** Stored items **

(* ===== verification/ConstFold.v ===== *)
(** * Constant folding: [optimizer/constantfolder.cpp]

    Each folder takes the result word it writes as an argument and returns it
    with the C function's [bool].  Integer constants are signed [Z] of their
    width; a [float] or [double] constant is its word. *)
From Stdlib Require Import SpecFloat.
From S2P Require Import Prelude Floats JavaArith IR.

(** ** C conversions between floating point and integers *)

Definition minint (w : Z) : Z := - 2 ^ (w - 1).
Definition maxint (w : Z) : Z := 2 ^ (w - 1) - 1.
Definition maxuint (w : Z) : Z := 2 ^ w - 1.
(** [maxuintasfloat], a [double] literal *)
Definition maxuintasfloat (w : Z) : Z := of_int binary64 (2 ^ w - 1).

Definition zero (F : format) : Z := of_int F 0.

Definition float2int (w : Z) (F : format) (f : Z) : Z :=
  if fnan F f then 0
  else if ffinite F f && (fltb F (of_int F (minint w)) f && fltb F f (of_int F (maxint w)))
  then sx w (ftrunc F f)
  else if fltb F f (zero F) then minint w
  else maxint w.

(** A [float] is promoted to [double] to be compared with the bound. *)
Definition float2uint (w : Z) (F : format) (s : Z) : Z :=
  if fnan F s || fltb F s (zero F) then 0
  else if ffinite F s && fltb binary64 (fconv F binary64 s) (maxuintasfloat w)
  then ux w (ftrunc F s)
  else maxuint w.

Definition _chgsign (F : format) (f : Z) : Z :=
  fcopysign F f (if fsignbit F f then of_int F 1 else of_int F (-1)).

(** ** High words of products *)

(** [mulhu<uint64, U_32, 32>]: a product of two half words is computed in the
    half word's type. *)
Definition mulhu (h u v : Z) : Z :=
  let u0 := ux h u in
  let u1 := ux h (Z.shiftr u h) in
  let v0 := ux h v in
  let v1 := ux h (Z.shiftr v h) in
  let t := ux h (u0 * v0) in
  let t := ux h (u1 * v0) in
  let w1 := ux h t in
  let k := Z.shiftr t h in
  let w2 := ux h k in
  let t := ux h (ux h (u0 * v1) + w1) in
  let k := Z.shiftr t h in
  let t := ux (2 * h) (ux h (ux h (u1 * v1) + w2) + k) in
  let w2 := ux h t in
  let k := Z.shiftr t h in
  let w3 := ux h k in
  Z.lor (ux (2 * h) (Z.shiftl w3 h)) w2.

(** [mulhs<int64, uint64, 32>]: mixed products are unsigned and convert back. *)
Definition mulhs (h u v : Z) : Z :=
  let w := 2 * h in
  let halfmask := Z.shiftr (2 ^ w - 1) h in
  let u0 := ux w (Z.land (ux w u) halfmask) in
  let u1 := Z.shiftr u h in
  let v0 := ux w (Z.land (ux w v) halfmask) in
  let v1 := Z.shiftr v h in
  let w0 := ux w (u0 * v0) in
  let t := sx w (ux w (ux w (ux w u1 * v0) + Z.shiftr w0 h)) in
  let w1 := sx w (Z.land (ux w t) halfmask) in
  let w2 := Z.shiftr t h in
  let w1 := sx w (ux w (ux w (u0 * ux w v1) + ux w w1)) in
  sx w (sx w (sx w (u1 * v1) + w2) + Z.shiftr w1 h).
(** The value of a pure instruction, [None] for the others. *)
Definition denote (i : Inst) (vals : list (Tag * Z)) : option Z :=
  let t := i_type i in
  match i_opcode i, vals with
  | Op_LdConstant, [] => const_val t (i_value i)
  | Op_Conv, [(from, a)] => conv_val from t (i_dtype i) a
  | Op_Shladd, [(_, a); (_, s); (_, b)] =>
      w ← arith_width t; s ← shift_amount w 0 s; Some (sx w (sx w (Z.shiftl a s) + b))
  | Op_Shl, [(_, a); (_, s)] => w ← arith_width t; shl_val w (i_mod i) a s
  | Op_Shr, [(_, a); (_, s)] => w ← arith_width t; shr_val w (i_mod i) a s
  | Op_Copy, [(_, a)] => Some a
  | Op_TauStaticCast, (_, a) :: _ => Some a
  | Op_Cmp, [(_, a); (_, b)] => m ← comparison_of (i_mod i); x ← cmp_val t m a b; Some (c_bool x)
  | Op_Cmp3, [(_, a); (_, b)] => m ← comparison_of (i_mod i); cmp3_val t m a b
  | opc, [(_, a)] => if is_unary opc then unary_val t opc a else None
  | opc, (_, a) :: (_, b) :: _ =>
      if is_binary opc then binary_val t (isSigned (i_mod i)) opc a b else None
  | _, _ => None
  end.

(** A comparison of numbers has operands of its type, one of addresses has
    addresses, and others are not of numbers. *)
Definition cmp_typed (t a b : Tag) : bool :=
  if value_type t then tag_eqb a t && tag_eqb b t
  else if is_address t then is_address a && is_address b
  else negb (value_type a || value_type b).

(** The typing of instructions. *)
Definition inst_typed (i : Inst) (ts : list Tag) : bool :=
  let t := i_type i in
  match i_opcode i with
  | Op_LdConstant => match ts with [] => tag_eqb (i_dtype i) t | _ => false end
  | Op_Shladd => match ts with [a; _; b] => tag_eqb (i_dtype i) t && tag_eqb a t && tag_eqb b t | _ => false end
  | Op_Conv | Op_Copy => match ts with [_] => true | _ => false end
  | Op_Shl | Op_Shr => match ts with [a; _] => tag_eqb (i_dtype i) t && tag_eqb a t | _ => false end
  | Op_Cmp | Op_Cmp3 =>
      match comparison_of (i_mod i), ts with
      | Some m, [a; b] => tag_eqb (i_dtype i) Int32 && cmp_ok t m && cmp_typed t a b
      | _, _ => false
      end
  | Op_TauStaticCast =>
      match ts with a :: _ => is_address (i_dtype i) && is_address a | _ => false end
  | opc =>
      if is_unary opc then
        match ts with [a] => tag_eqb (i_dtype i) t && tag_eqb a t | _ => false end
      else if is_binary opc then
        match ts with a :: b :: _ => tag_eqb (i_dtype i) t && tag_eqb a t && tag_eqb b t | _ => false end
      else true
  end.

(** A zero-extending load has a value of the loaded width. *)
Definition load_range (i : Inst) (v : Z) : Prop :=
  i_opcode i = Op_TauLdInd ->
  match i_type i, i_dtype i with
  | UInt8, _ => is_u 8 v
  | UInt16, _ => is_u 16 v
  | UInt32, Int64 => is_u 32 v
  | _, _ => True
  end.

Abbreviation env := (list Z).

Definition opnd_val (p : prog) (e : env) (o : Opnd) : option (Tag * Z) :=
  t ← opnd_type p o; v ← e !! o; Some (t, v).

Definition src_vals (p : prog) (e : env) (i : Inst) : option (list (Tag * Z)) :=
  mapM (opnd_val p e) (i_srcs i).

Definition inst_ok (p : prog) (e : env) (i : Inst) (v : Z) : Prop :=
  exists vals, src_vals p e i = Some vals /\ has_type (i_dtype i) v /\
    inst_typed i vals.*1 = true /\ load_range i v /\
    forall r, denote i vals = Some r -> v = r.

** EXERCISE OBJECTIVE **
Return each line from the entries above that includes "Import".

** TASK ANSWER **
From Stdlib Require Import SpecFloat.
From S2P Require Import Prelude Floats JavaArith IR.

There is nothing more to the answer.